Emsal Mahkeme Kararı İstanbul Bölge Adliye Mahkemesi 12. Hukuk Dairesi 2018/1884 E. 2020/1244 K. 26.11.2020 T.

Görüntülediğiniz mahkeme kararı henüz kesinleşmemiştir. Yararlı olması amacıyla eklenmiştir.

T.C.
İSTANBUL
BÖLGE ADLİYE MAHKEMESİ
12. HUKUK DAİRESİ
DOSYA NO: 2018/1884
KARAR NO: 2020/1244
T Ü R K M İ L L E T İ A D I N A
İ S T İ N A F K A R A R I
İNCELENEN KARARIN
MAHKEMESİ: İSTANBUL 4. ASLİYE TİCARET MAHKEMESİ
TARİHİ: 01/03/2018
NUMARASI: 2015/212 Esas – 2018/281 Karar
DAVA: Ticari Şirket (Genel Kurul Kararının İptali İstemli)

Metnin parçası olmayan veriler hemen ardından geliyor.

(* ===== verification/SocksInbound.v ===== *)
(** The SOCKS5 inbound (service/socks.go): starting, serving and closing as steps of goroutines
    that interleave. The protocol belongs to a library, which may or may not close the listener
    when it returns. *)

From S2P Require Import Prelude Core Inbound.

From stdpp Require Import gmap.

(** ** State

    [so_open] has the handle of the listener while it is open. *)

(** [closeResources]: before and behind the lock, and behind [listener.Close()]. *)
Inductive SocksClosePC : Type :=
| SocksOpen
| SocksCloseBegun
| ClosingListener (listener : option nat)
| AwaitingRun (listener : option nat) (closeErr : option error)
| SocksClosed (err : option error).

Record Socks5Service : Type := {
  so_ctxErr : option error;
  so_start : ListenPC;
  so_serve : ServePC;
  so_close : SocksClosePC;
  so_listener : option nat;
  so_closed : bool;
  so_runErr : option error;
  so_open : gset nat;
}.

Definition NewSocks5Service : Socks5Service :=
  {| so_ctxErr := None; so_start := NotStarted; so_serve := NotServing; so_close := SocksOpen; so_listener := None;
     so_closed := false; so_runErr := None; so_open := ∅ |}.

(** The authentication methods: a password if there are both, else none. *)
Definition socks_auth (user password : string) : option (string * string) :=
  if negb (is_empty user) && negb (is_empty password) then Some (user, password) else None.
(** C39: A configuration that passes the daemon's validation is one that the components accept, and
    they get what it says. For every order in which maps are walked: the login method exists, and
    there is none only without an auth type; the Internet outbound is built; the router takes the
    mode; static hosts are refused only by the resolver itself. Exactly the inbounds that
    are switched on are started, in their order, and a SOCKS5 inbound with a user name asks for it and
    its password. The underlay is bound to the configured interface, and when the TUN takes all
    routes it is never left to the system's routes. The TUN gets its address, MTU and flow limit
    unchanged and a time-out in whole seconds or the default; it hijacks DNS whenever it fakes
    addresses, and then the range it fakes is the one that is routed. Only two things that its
    constructor asks for are not validated: an address for DNS in the TUN's network, and a fake
    range of 8 to 30 bits. *)
Theorem configuration_reaches_components range_fields range_hosts (c : DConfig) :
  tun_UDPIdleTimeout (d_TUN c) <= maxInt ->
  Validate range_fields range_hosts c = None ->
  let session := daemon_session c in
  let network := daemon_network c in
  let socks := d_SOCKS5 c in
  let tun := d_TUN c in
  let hijack := tun_DNSHijack tun || tun_DNSFakeIP tun in
  (exists method, buildLoginMethod (setup_config session) = Ok method /\
     (method = None <-> at_AuthType (d_ATrust c) = ""%string)) /\
  (exists internet, NewInternetOutbound (nw_InternetOutbound network) = Ok internet) /\
  (forall V I D (vpn : V) (internet : I) (direct : D), exists router,
     NewRouterWithDirect vpn internet direct (nw_RoutingMode network) = Ok router /\
     router_mode router = routing_Mode (d_Routing c)) /\
  (forall set, (forall h a, set h a = None) -> set_hosts set (nc_Hosts (net_part range_hosts network)) = None) /\
  (forall answers, service_types (net_part range_hosts network) answers =
     (if is_empty (dns_Listen (d_DNS c)) then [] else [ServiceTypeDNS]) ++
     (if tun_Enabled tun then [ServiceTypeTUN] else []) ++
     (if socks_Enabled socks then [ServiceTypeSOCKS5] else []) ++
     (if http_Enabled (d_HTTP c) then [ServiceTypeHTTP] else [])) /\
  (socks_Enabled socks = true -> socks_credentials network =
     if is_empty (socks_Username socks) then None else Some (socks_Username socks, socks_Password socks)) /\
  (op_InterfaceName (dialer_options session) = under_Interface (d_Underlay c) /\
   (tun_Enabled tun = true -> tun_AutoRoute tun = true -> tun_RouteAll tun = true ->
      op_InterfaceName (dialer_options session) <> ""%string \/ op_AutoDetect (dialer_options session) = true)) /\
  (tun_Enabled tun = true ->
     (forall parts, newTUNService (tun_config network) = Ok parts ->
        let made := tp_config parts in
        tn_Address made = tun_Address tun /\ tn_MTU made = tun_MTU tun /\
        tn_UDPMaxFlows made = tun_UDPMaxFlows tun /\ tn_DNSHijack made = hijack /\
        tn_UDPTimeout made = (if bool_decide (tun_UDPIdleTimeout tun < Second) then defaultTUNUDPTimeout
                              else tun_UDPIdleTimeout tun ÷ Second * Second) /\
        (tn_FakeIP made = true ->
           tn_FakeIPRange made = nc_TUNFakeIPRange (net_part range_hosts network))) /\
     exists prefix, ParsePrefix (tun_Address tun) = Some prefix /\
       ((exists parts, newTUNService (tun_config network) = Ok parts) <->
          (hijack = true -> exists a, tunDNSServerAddress prefix = Ok a) /\
          (tun_DNSFakeIP tun = true -> exists fakes, ParsePrefix (tun_DNSFakeIPRange tun) = Some fakes /\
             8 <= pfx_bits fakes <= 30))).
Proof.
  cbv zeta. intros Hmax Hv.
  destruct (validate_facts _ _ _ Hv) as (Hauth & Hmode & Hio & Hioa & Hsocks & Hhttp & Hhosts & Htun).
  destruct (daemon_network_fields c) as (Hn1 & Hn2 & Hn3 & Hn4 & Hn5 & Hn6).
  split_and!.
  - by apply valid_auth_type_method.
  - by apply valid_internet_outbound.
  - intros V I D vpn internet direct. rewrite Hn2. by apply valid_mode_router.
  - intros set. apply set_hosts_valid. exact Hhosts.
  - intros answers. by apply daemon_services.
  - intros Hs. rewrite Hs in *. unfold socks_credentials, socks_auth.
    rewrite Hn3, Hn4. destruct (Hsocks eq_refl) as [_ He]. rewrite <-He. by destruct (is_empty (socks_Username _)).
  - done.
  - intros Ht Ha Hr. by apply daemon_underlay.
  - intros Ht. destruct (tun_service_made c Ht Htun Hmax) as [Hmade Hex]. split; [|exact Hex].
    intros parts Hp. rewrite (Hmade _ Hp).
    destruct (tun_config_made c Ht Htun Hmax) as (HA & HM & HU & HH & HT & HR & HF & HG).
    split_and!; try done. intros Hf. rewrite HF in Hf. rewrite (HG Hf).
    change (tun_DNSFakeIPRange (d_TUN c) = nw_TUNFakeIPRange (daemon_network c)). by rewrite Hn5, Ht.
Qed.
(* ===== verification/_CoqProject ===== *)
-Q . S2P
Prelude.v
Crypto.v
GoJson.v
GoDecimal.v
GoTime.v
Domain.v
Schema.v
Redis.v
Runtime.v
Ports.v
Fixtures.v
InventoryRepo.v
RedisRepo.v
InventoryService.v
CheckoutRepos.v
CatalogRepos.v
AccountRepos.v
Rows.v
PaymentGateways.v
OrderService.v
OrderCreate.v
OrderConfirm.v
Sales.v
OrderRaces.v
Http.v
Webhook.v
Checkout.v
GoFloat.v
NotificationService.v
AuthService.v
AuthTokens.v
AdmissionService.v
Requests.v
Walk.v
Config.v
Worker.v
PurchaseHandlers.v
PurchaseReplies.v
CatalogHandlers.v
CatalogReplies.v
AuthHandlers.v
Router.v
Boundary.v
Wire.v
SalesSafety.v
Journey.v
Outbox.v
Platform.v
Processes.v
(** Every byte that does not belong to a valid rune becomes U+FFFD. *)
Fixpoint to_valid_utf8 (s : string) : string :=
  match s with
  | EmptyString => EmptyString
  | String a s1 =>
      if (code a <? 128)%N then String a (to_valid_utf8 s1)
      else
        let bad := replacement +:+ to_valid_utf8 s1 in
        match s1 with
        | EmptyString => bad
        | String b s2 =>
            if two_bytes a b then String a (String b (to_valid_utf8 s2))
            else match s2 with
                 | EmptyString => bad
                 | String c s3 =>
                     if three_bytes a b c then String a (String b (String c (to_valid_utf8 s3)))
                     else match s3 with
                          | EmptyString => bad
                          | String d s4 =>
                              if four_bytes a b c d then String a (String b (String c (String d (to_valid_utf8 s4))))
                              else bad
                          end
                 end
        end
  end.

(** ** String literals *)

Definition simple_escape (c : Ascii.ascii) : option Ascii.ascii :=
  let n := code c in
  if (n =? 34)%N || (n =? 92)%N || (n =? 47)%N then Some c
  else if (n =? 98)%N then Some (Ascii.ascii_of_N 8)
  else if (n =? 102)%N then Some (Ascii.ascii_of_N 12)
  else if (n =? 110)%N then Some (Ascii.ascii_of_N 10)
  else if (n =? 114)%N then Some (Ascii.ascii_of_N 13)
  else if (n =? 116)%N then Some (Ascii.ascii_of_N 9)
  else None.
Lemma fraction_read us t : (0 <= us < Second)%Z -> take_digits t = (EmptyString, t) ->
  match t with String c _ => (code c =? 46)%N || (code c =? 44)%N = false | EmptyString => True end ->
  fraction (fraction_text us +:+ t) = (us, t).
Proof.
  unfold Second, fraction_text. intros Hus Ht Hhead. destruct (Z.eqb_spec us 0) as [->|Hne].
  { rewrite string_app_empty. unfold fraction. destruct t as [|c t]; [done|]. by rewrite Hhead. }
  destruct (trim_zeros_spec (fixed 6 us)) as [k Hk]. set (ds := trim_zeros (fixed 6 us)) in *.
  assert (Hlen : (String.length ds + k = 6)%nat).
  { apply (f_equal String.length) in Hk. by rewrite fixed_length, string_length_app, zeros_length in Hk. }
  assert (Hpad : ds +:+ "000000" = fixed 6 us +:+ zeros (6 - k)).
  { change "000000" with (zeros 6). rewrite Hk, string_app_assoc, <- zeros_app. do 2 f_equal. lia. }
  assert (Hread : read_digits 6 6 0 (ds +:+ "000000") = Some (us, zeros (6 - k))).
  { rewrite Hpad. apply read_fixed_all. simpl. lia. }
  assert (Htake : take_digits (ds +:+ t) = (ds, t)).
  { apply (all_digits_app _ (zeros k)); [|done]. rewrite <- Hk, <- (string_app_nil (fixed 6 us)). apply fixed_digits; [lia|done]. }
  destruct ds as [|c ds]; [vm_compute in Hread; congruence|].
  change "." with (String (Ascii.ascii_of_N 46) EmptyString).
  rewrite !string_app_cons, string_app_empty in *. cbn [fraction]. change (code (Ascii.ascii_of_N 46) =? 46)%N with true. cbn [orb].
  rewrite string_app_cons, Htake. cbv iota beta. rewrite string_app_cons, Hread. done.
Qed.

Lemma zone_text_head off c s : zone_text off = String c s -> (code c = 90 \/ code c = 45 \/ code c = 43)%N.
Proof.
  unfold zone_text. destruct (off =? 0)%Z; [intros [= <- _]; by left|].
  destruct (_ <? 0)%Z; intros [= <- _]; right; [by left|by right].
Qed.

Lemma lit_read n t : (n < 256)%N -> lit n (String (Ascii.ascii_of_N n) t) = Some t.
Proof. intros Hn. unfold lit, code. by rewrite Ascii.N_ascii_embedding, N.eqb_refl. Qed.
Lemma in_range_Some lo hi z : (lo <= z <= hi)%Z -> in_range lo hi z = Some tt.
Proof. intros Hz. unfold in_range. destruct (Z.leb_spec lo z), (Z.leb_spec z hi); lia || done. Qed.
Lemma in_range_inv lo hi z u : in_range lo hi z = Some u -> (lo <= z <= hi)%Z.
Proof. unfold in_range. destruct (Z.leb_spec lo z), (Z.leb_spec z hi); done || lia. Qed.

Lemma zone_read off : (off mod 60 = 0)%Z -> (Z.abs (Z.quot off 60) / 60 <= 23)%Z -> zone (zone_text off) = Some off.
Proof.
  intros Hm Hh. unfold zone_text. destruct (Z.eqb_spec off 0) as [->|Hne]; [done|].
  assert (Hoff : off = (60 * Z.quot off 60)%Z) by (Z.quot_rem_to_equations; Z.div_mod_to_equations; lia).
  set (q := Z.quot off 60) in *. clearbody q. subst off.
  assert (Hq : (0 <= Z.abs q < 1440)%Z) by (Z.div_mod_to_equations; lia).
  assert (H1 : (0 <= Z.abs q / 60 < 100)%Z) by (Z.div_mod_to_equations; lia).
  assert (H2 : (0 <= Z.abs q mod 60 < 100)%Z) by (Z.div_mod_to_equations; lia).
  assert (Hrun : two_digits (fixed 2 (Z.abs q / 60) +:+ ":" +:+ fixed 2 (Z.abs q mod 60)) =
    Some (Z.abs q / 60, String (Ascii.ascii_of_N 58) (fixed 2 (Z.abs q mod 60)))%Z) by by apply read_two.
  assert (Hmin : two_digits (fixed 2 (Z.abs q mod 60)) = Some (Z.abs q mod 60, EmptyString)%Z).
  { pose proof (read_two (Z.abs q mod 60) EmptyString H2) as Hr. by rewrite string_app_nil in Hr. }
  destruct (Z.ltb_spec q 0);
    [change "-" with (String (Ascii.ascii_of_N 45) EmptyString)|change "+" with (String (Ascii.ascii_of_N 43) EmptyString)];
    rewrite string_app_cons, string_app_empty; unfold zone;
    [change (code (Ascii.ascii_of_N 45)) with 45%N|change (code (Ascii.ascii_of_N 43)) with 43%N]; cbn [N.eqb Pos.eqb orb];
    rewrite Hrun; cbn [mbind option_bind]; rewrite lit_read by done; cbn [mbind option_bind]; rewrite Hmin; cbn [mbind option_bind];
    rewrite !in_range_Some by (Z.div_mod_to_equations; lia); cbn [mbind option_bind]; f_equal; Z.div_mod_to_equations; lia.
Qed.
(* ===== verification/Domain.v ===== *)
(** * The domain layer ([src/internal/domain])

    Entities, status enumerations, the sentinel errors with Go's error
    wrapping, and [Money].  Every other file builds on these types. *)
From S2P Require Import Prelude.

(** ** Errors ([errors.go] and the sentinels of the packages above it) *)

Inductive DomainSentinel := ErrNotFound | ErrConflict | ErrInvalidInput | ErrUnavailable | ErrExpired.
Inductive InventorySentinel := ErrNotAdmitted | ErrRateLimited | ErrLockContention.
Inductive RedisSentinel := ErrNotQueued | ErrLockNotAcquired.
Inductive AuthSentinel :=
  ErrInvalidCredentials | ErrWeakPassword | ErrRefreshExpired | ErrRefreshRevoked | ErrAccountInactive.

Inductive Sentinel :=
| SDomain (s : DomainSentinel)
| SInventory (s : InventorySentinel)
| SRedis (s : RedisSentinel)
| SAuth (s : AuthSentinel)
| SNoRows. (* pgx.ErrNoRows *)

(** A Go error value. [EText] is an unwrapped [errors.New]/[fmt.Errorf];
    [EPg] a [*pgconn.PgError] with its SQLSTATE; [EWrap m e] is
    [fmt.Errorf("m: %w", e)]; [EWith e m] is [fmt.Errorf("%w: m", e)];
    [EOp op e] is [domain.NewError(op, e)].  Messages keep the format
    string of the source; interpolated identifiers are left out. *)
Inductive GoError :=
| ESentinel (s : Sentinel)
| EText (msg : string)
| EPg (code : string)
| EWrap (msg : string) (e : GoError)
| EWith (e : GoError) (msg : string)
| EOp (op : string) (e : GoError).

#[global] Instance DomainSentinel_dec : EqDecision DomainSentinel. Proof. solve_decision. Defined.
#[global] Instance InventorySentinel_dec : EqDecision InventorySentinel. Proof. solve_decision. Defined.
#[global] Instance RedisSentinel_dec : EqDecision RedisSentinel. Proof. solve_decision. Defined.
#[global] Instance AuthSentinel_dec : EqDecision AuthSentinel. Proof. solve_decision. Defined.
#[global] Instance Sentinel_dec : EqDecision Sentinel. Proof. solve_decision. Defined.
#[global] Instance GoError_dec : EqDecision GoError. Proof. solve_decision. Defined.

(** [NewError] and [Error.Unwrap]. *)
Definition NewError (op : string) (e : GoError) : GoError := EOp op e.

Definition Unwrap (e : GoError) : option GoError :=
  match e with
  | EWrap _ e' | EWith e' _ | EOp _ e' => Some e'
  | ESentinel _ | EText _ | EPg _ => None
  end.

(** [errors.Is(e, s)] and [errors.As] for [*pgconn.PgError]: walk the
    chain of wrapped errors. *)
Fixpoint errors_Is (e : GoError) (s : Sentinel) : bool :=
  match e with
  | ESentinel s' => bool_decide (s' = s)
  | EText _ | EPg _ => false
  | EWrap _ e' | EWith e' _ | EOp _ e' => errors_Is e' s
  end.

(** [pgErrorCode] of repository/postgres/errors.go. *)
Fixpoint pgErrorCode (e : GoError) : string :=
  match e with
  | EPg c => c
  | ESentinel _ | EText _ => ""
  | EWrap _ e' | EWith e' _ | EOp _ e' => pgErrorCode e'
  end.

Definition pgCodeUniqueViolation : string := "23505".
Definition pgCodeForeignKeyViolation : string := "23503".
Definition pgCodeCheckViolation : string := "23514".

(** [err.Error()]: the text of an error. It is only logged, stored or shown;
    the model keeps it abstract because messages interpolate identifiers. *)
Class ErrorText := { error_Error : GoError -> string }.

(** Results of fallible Go functions: [(v, nil)] or [(zero, err)]. *)
Inductive result (A : Type) : Type :=
| Ok (a : A)
| Err (e : GoError).
Arguments Ok {A} a.
Arguments Err {A} e.

Definition is_ok {A} (r : result A) : bool := match r with Ok _ => true | Err _ => false end.

(** ** Money ([money.go]) *)

Record Money := mkMoney { Cents : Z; Currency : string }.
#[global] Instance Money_dec : EqDecision Money. Proof. solve_decision. Defined.

Definition NewMoney (cents : Z) (currency : string) : result Money :=
  if (cents <? 0)%Z
  then Err (NewError "domain.NewMoney" (EWith (ESentinel (SDomain ErrInvalidInput)) "cents must be >= 0, got %d"))
  else if negb (String.length currency =? 3)%nat
  then Err (NewError "domain.NewMoney"
              (EWith (ESentinel (SDomain ErrInvalidInput)) "currency must be a 3-letter ISO 4217 code, got %q"))
  else Ok (mkMoney cents currency).

Definition MoneyAdd (m other : Money) : result Money :=
  if negb (String.eqb (Currency m) (Currency other))
  then Err (NewError "Money.Add" (EWith (ESentinel (SDomain ErrInvalidInput)) "currency mismatch %q vs %q"))
  else Ok (mkMoney (wrap64 (Cents m + Cents other)) (Currency m)).

(** ** Status enumerations *)

Inductive EventStatus :=
  EventStatusDraft | EventStatusScheduled | EventStatusOnSale
| EventStatusSoldOut | EventStatusCompleted | EventStatusCancelled.
Inductive InventoryStatus :=
  InventoryStatusAvailable | InventoryStatusHeld | InventoryStatusSold | InventoryStatusVoid.
Inductive OrderStatus :=
  OrderStatusPending | OrderStatusAwaitingPayment | OrderStatusPaid
| OrderStatusCancelled | OrderStatusExpired | OrderStatusRefunded.
Inductive PaymentProvider := PaymentProviderStripe | PaymentProviderAdyen.
Inductive PaymentStatus :=
  PaymentStatusPending | PaymentStatusAuthorized | PaymentStatusCaptured
| PaymentStatusFailed | PaymentStatusRefunded | PaymentStatusPartiallyRefunded.
(** A Go string type; the table admits the first only. *)
Inductive NotificationType := NotificationTypeOrderConfirmation | NotificationTypeOther (s : string).
Inductive NotificationStatus := NotificationStatusPending | NotificationStatusSent | NotificationStatusFailed.
Inductive TenantStatus := TenantStatusActive | TenantStatusSuspended | TenantStatusInactive.
Inductive UserStatus := UserStatusActive | UserStatusSuspended | UserStatusDeleted.
Inductive UserRole := UserRoleFan | UserRoleAdmin.
Inductive SeatingType := SeatingTypeReserved | SeatingTypeGeneralAdmission.

#[global] Instance EventStatus_dec : EqDecision EventStatus. Proof. solve_decision. Defined.
#[global] Instance InventoryStatus_dec : EqDecision InventoryStatus. Proof. solve_decision. Defined.
#[global] Instance OrderStatus_dec : EqDecision OrderStatus. Proof. solve_decision. Defined.
#[global] Instance PaymentProvider_dec : EqDecision PaymentProvider. Proof. solve_decision. Defined.
#[global] Instance PaymentStatus_dec : EqDecision PaymentStatus. Proof. solve_decision. Defined.
#[global] Instance NotificationType_dec : EqDecision NotificationType. Proof. solve_decision. Defined.
#[global] Instance NotificationStatus_dec : EqDecision NotificationStatus. Proof. solve_decision. Defined.
#[global] Instance TenantStatus_dec : EqDecision TenantStatus. Proof. solve_decision. Defined.
#[global] Instance UserStatus_dec : EqDecision UserStatus. Proof. solve_decision. Defined.
#[global] Instance UserRole_dec : EqDecision UserRole. Proof. solve_decision. Defined.
#[global] Instance SeatingType_dec : EqDecision SeatingType. Proof. solve_decision. Defined.

(** The texts the statuses stand for, in the database and in replies. *)
Definition EventStatus_String (s : EventStatus) : string :=
  match s with
  | EventStatusDraft => "draft" | EventStatusScheduled => "scheduled" | EventStatusOnSale => "on_sale"
  | EventStatusSoldOut => "sold_out" | EventStatusCompleted => "completed" | EventStatusCancelled => "cancelled"
  end.

Definition OrderStatus_String (s : OrderStatus) : string :=
  match s with
  | OrderStatusPending => "pending" | OrderStatusAwaitingPayment => "awaiting_payment" | OrderStatusPaid => "paid"
  | OrderStatusCancelled => "cancelled" | OrderStatusExpired => "expired" | OrderStatusRefunded => "refunded"
  end.

Definition InventoryStatus_String (s : InventoryStatus) : string :=
  match s with
  | InventoryStatusAvailable => "available" | InventoryStatusHeld => "held"
  | InventoryStatusSold => "sold" | InventoryStatusVoid => "void"
  end.

Definition PaymentProvider_String (p : PaymentProvider) : string :=
  match p with PaymentProviderStripe => "stripe" | PaymentProviderAdyen => "adyen" end.

Definition PaymentStatus_String (s : PaymentStatus) : string :=
  match s with
  | PaymentStatusPending => "pending" | PaymentStatusAuthorized => "authorized" | PaymentStatusCaptured => "captured"
  | PaymentStatusFailed => "failed" | PaymentStatusRefunded => "refunded"
  | PaymentStatusPartiallyRefunded => "partially_refunded"
  end.

Definition UserStatus_String (s : UserStatus) : string :=
  match s with UserStatusActive => "active" | UserStatusSuspended => "suspended" | UserStatusDeleted => "deleted" end.

Definition UserRole_String (r : UserRole) : string :=
  match r with UserRoleFan => "fan" | UserRoleAdmin => "admin" end.

Definition TenantStatus_String (s : TenantStatus) : string :=
  match s with TenantStatusActive => "active" | TenantStatusSuspended => "suspended" | TenantStatusInactive => "inactive" end.

Definition NotificationStatus_String (s : NotificationStatus) : string :=
  match s with NotificationStatusPending => "pending" | NotificationStatusSent => "sent" | NotificationStatusFailed => "failed" end.

Definition NotificationType_String (t : NotificationType) : string :=
  match t with NotificationTypeOrderConfirmation => "order_confirmation" | NotificationTypeOther s => s end.

Definition SeatingType_String (s : SeatingType) : string :=
  match s with SeatingTypeReserved => "reserved" | SeatingTypeGeneralAdmission => "general_admission" end.

(** ** Entities *)

Record Tenant := mkTenant {
  t_ID : UUID; t_Slug : string; t_Name : string; t_Sport : string; t_Status : TenantStatus;
  t_ContactEmail : string; t_Branding : list (string * string);
  t_CreatedAt : Time; t_UpdatedAt : Time }.

Record User := mkUser {
  u_ID : UUID; u_Email : string; u_Phone : string; u_PasswordHash : string;
  u_FirstName : string; u_LastName : string; u_Status : UserStatus; u_Role : UserRole;
  u_TenantID : option UUID; u_EmailVerifiedAt : option Time;
  u_CreatedAt : Time; u_UpdatedAt : Time }.

Record RefreshToken := mkRefreshToken {
  rt_ID : UUID; rt_UserID : UUID; rt_TokenHash : string; rt_UserAgent : string;
  rt_IPAddress : string; rt_ExpiresAt : Time; rt_RevokedAt : option Time; rt_CreatedAt : Time }.

Record SeatCategory := mkSeatCategory {
  sc_ID : UUID; sc_TenantID : UUID; sc_Name : string; sc_Color : string;
  sc_CreatedAt : Time; sc_UpdatedAt : Time }.

Record Venue := mkVenue {
  v_ID : UUID; v_TenantID : UUID; v_Name : string; v_Address : string; v_City : string;
  v_Country : string; v_Timezone : string; v_Capacity : option Z;
  v_CreatedAt : Time; v_UpdatedAt : Time }.

Record Event := mkEvent {
  e_ID : UUID; e_TenantID : UUID; e_VenueID : UUID; e_Name : string; e_Competition : string;
  e_HomeTeam : string; e_AwayTeam : string; e_StartsAt : Time; e_DoorsOpenAt : option Time;
  e_SalesStartAt : Time; e_SalesEndAt : Time; e_Status : EventStatus;
  e_CreatedAt : Time; e_UpdatedAt : Time }.

(** [Event.IsOnSale]: stored status and sales window [start, end). *)
Definition IsOnSale (e : Event) (now : Time) : bool :=
  bool_decide (e_Status e = EventStatusOnSale)
  && negb (Before now (e_SalesStartAt e)) && Before now (e_SalesEndAt e).

Record EventTicketCategory := mkEventTicketCategory {
  etc_ID : UUID; etc_TenantID : UUID; etc_EventID : UUID; etc_SeatCategoryID : UUID;
  etc_Price : Money; etc_MaxPerOrder : Z; etc_CreatedAt : Time; etc_UpdatedAt : Time }.

Record EventFilter := mkEventFilter {
  f_TenantID : UUID; f_Status : option EventStatus; f_VenueID : option UUID;
  f_From : option Time; f_To : option Time }.

Record EventSeatInventory := mkInventory {
  inv_ID : UUID; inv_TenantID : UUID; inv_EventID : UUID; inv_EventTicketCategoryID : UUID;
  inv_SeatID : option UUID; inv_Status : InventoryStatus; inv_HoldToken : option UUID;
  inv_HeldByUserID : option UUID; inv_HoldExpiresAt : option Time;
  inv_CreatedAt : Time; inv_UpdatedAt : Time }.

Record InventoryCounts := mkCounts { c_Available : Z; c_Held : Z; c_Sold : Z; c_Void : Z }.

Record Order := mkOrder {
  o_ID : UUID; o_TenantID : UUID; o_UserID : UUID; o_Status : OrderStatus;
  o_IdempotencyKey : string; o_Subtotal : Money; o_Fees : Money; o_Total : Money;
  o_ExpiresAt : option Time; o_CreatedAt : Time; o_UpdatedAt : Time }.

Record OrderItem := mkOrderItem {
  oi_ID : UUID; oi_TenantID : UUID; oi_OrderID : UUID; oi_EventSeatInventoryID : UUID;
  oi_HoldToken : UUID; oi_UnitPrice : Money; oi_CreatedAt : Time }.

Record Payment := mkPayment {
  p_ID : UUID; p_TenantID : UUID; p_OrderID : UUID; p_Provider : PaymentProvider;
  p_ProviderPaymentID : string; p_Status : PaymentStatus; p_Amount : Money;
  p_IdempotencyKey : string; p_RawResponse : option string; p_CreatedAt : Time; p_UpdatedAt : Time }.

(** A notification payload is a JSON object; the program stores strings and integers in it. *)
Inductive JSONValue := JString (s : string) | JNumber (z : Z).

Record Notification := mkNotification {
  n_ID : UUID; n_TenantID : UUID; n_UserID : UUID; n_Type : NotificationType;
  n_Payload : list (string * JSONValue); n_Status : NotificationStatus; n_Attempts : Z;
  n_LastError : string; n_CreatedAt : Time; n_SentAt : option Time }.

Record EmailMessage := mkEmail { em_To : string; em_Subject : string; em_Body : string }.

(** ** Facts about [Money] and the error chain *)

(** [Add] of amounts of one currency is the exact sum whenever it fits an int64. *)
Lemma MoneyAdd_exact m n :
  Currency m = Currency n -> in_int64 (Cents m + Cents n) ->
  MoneyAdd m n = Ok (mkMoney (Cents m + Cents n) (Currency m)).
Proof.
  intros Hc Hb. unfold MoneyAdd. rewrite Hc, String.eqb_refl. simpl.
  by rewrite wrap64_id.
Qed.

Lemma MoneyAdd_Ok m n r :
  MoneyAdd m n = Ok r ->
  Currency m = Currency n /\ r = mkMoney (wrap64 (Cents m + Cents n)) (Currency m).
Proof.
  unfold MoneyAdd. destruct (String.eqb_spec (Currency m) (Currency n)); simpl; naive_solver.
Qed.

Lemma MoneyAdd_Err m n e : MoneyAdd m n = Err e -> errors_Is e (SDomain ErrInvalidInput) = true.
Proof. unfold MoneyAdd. destruct (String.eqb _ _); simpl; naive_solver. Qed.

Lemma NewMoney_Ok c cur m :
  NewMoney c cur = Ok m <-> (0 <= c)%Z /\ String.length cur = 3%nat /\ m = mkMoney c cur.
Proof.
  unfold NewMoney. destruct (Z.ltb_spec c 0); simpl.
  { split; [done|lia]. }
  destruct (Nat.eqb_spec (String.length cur) 3); simpl; naive_solver.
Qed.

(** At most one sentinel answers [errors.Is] for a given error. *)
Lemma errors_Is_functional e s1 s2 : errors_Is e s1 = true -> errors_Is e s2 = true -> s1 = s2.
Proof.
  induction e; simpl; try done. rewrite !bool_decide_eq_true. congruence.
Qed.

İSTİNAF KARAR TARİHİ: 26/11/2020
Davanın reddine ilişkin hükmün davacı vekili tarafından istinaf edilmesi üzerine düzenlenen rapor ve dosya kapsamı incelenip gereği görüşülüp düşünüldü;
DAVA: Davacı vekili; müvekkilinin davalı şirkette %7,13 oranında pay sahibi olduğunu, 27.11.2014 tarihli olağanüstü genel kurul toplantısında özellikle müvekkilinin şirketteki paylarının değerinin azaltılmasına ve zarara uğramasına yönelik olarak sermayenin aynı ay içerisinde 70.201.166-TL’den 198.000.000-TL’ye arttırılması yönünde karar alındığını, ihtiyaç olmaksızın sermayenin bu denli yüksek bir tutara çıkarılmasının, kanuna, iyi niyet kurallarına, hakkaniyete açıkça aykırı olduğunu, sermaye artırımı kararının, çoğunluğun yetkilerini kötüye kullanması suretiyle azınlıkta olan müvekkilinin çıkarlarının ihlali amacına yönelik bir araç olduğunu, şirketin sermaye artırılmasına ihtiyacı yokken sermaye artırımı yoluna gidilmesinin açıkça kanuna aykırı olduğunu, iyi yönetilen şirketlerde özellikle yeni yatırım yapılması, spot hisse satın alınması ihtimalleri varsa kar dağıtımı yapılmaması, dağıtılacak karın makul bir minimumda tutulması, düşük maliyetli dış kaynak kullanılması gibi önlemler alınması gerektiğini, şirketin … şirket hisselerini almak için sermaye arttırımına gittiği gerekçesinin de inandırıcı olmadığını, öncelikle söz konusu işlemin, şirket hisse senedi alım işlemi olup, bu alım işleminde satın alma bedelinin belli olmadığını, aynı ay içinde hatta sermaye henüz 70.201.166-TL’ye çıkarıldıktan 2 gün sonra alınan YK kararı ile sermayenin işbu sefer 198.000.000-TL’ye çıkarılmasının, müvekkilini zarara uğratmak amacını taşıdığını, sermaye artırımının gerekçesinin beyan olarak genel kurula sunulmamasının, TTK.nın 457. hükmüne aykırılık teşkil ettiğinden anılan sermaye artırımına ilişkin gündem maddesinin iptali gerektiğini belirterek, davalı şirketin 27.11.2014 tarihinde yapılan olağanüstü genel kurul toplantısında alınan sermaye artırımı kararının iptaline karar verilmesini talep etmiştir.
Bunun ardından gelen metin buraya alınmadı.